» Try it
Beginning with the line containing "sender name owner m", give every line again exactly as it is, ending with the last line of the entries.
== Segment start ==
Definition newAccount (sender name owner : AccountNumber) (requireMatch : bool) : act bool :=
  (if requireMatch then
     record ← gets (fun w => w_delegate w !! name);
     match record with
     | Some o => if negb (o =? owner) then abortMessage "account is owned by another account" else mret tt
     | None => mret tt
     end
   else mret tt) ;;
  ex ← Accounts.exists_account owner;
  require ex "owner account does not exist" ;;
  created ← Accounts.newAccount auth_delegate_service name auth_delegate_service requireMatch;
  (if (created : bool) then put_owner name owner else mret tt) ;;
  mret created.

(** The actions that change the table of owners. *)
Inductive op :=
| SetOwner (owner : AccountNumber)
| NewAccount (name owner : AccountNumber) (requireMatch : bool).
Definition run (sender : AccountNumber) (o : op) : act bool :=
  match o with
  | SetOwner owner => setOwner sender owner ;; mret true
  | NewAccount name owner m => newAccount sender name owner m
  end.

Lemma incAuthSeq_frame sender name w r w' :
  Accounts.incAuthSeq sender name w = Ok (r, w') -> w_delegate w' = w_delegate w.
Proof.
  unfold Accounts.incAuthSeq, Accounts.getAccount, Accounts.put_account, modify_accounts. intros. by act_inv.
Qed.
== Segment end ==
» Answer
  | NewAccount name owner m => newAccount sender name owner m
  end.

Lemma incAuthSeq_frame sender name w r w' :
  Accounts.incAuthSeq sender name w = Ok (r, w') -> w_delegate w' = w_delegate w.
Proof.
  unfold Accounts.incAuthSeq, Accounts.getAccount, Accounts.put_account, modify_accounts. intros. by act_inv.
Qed.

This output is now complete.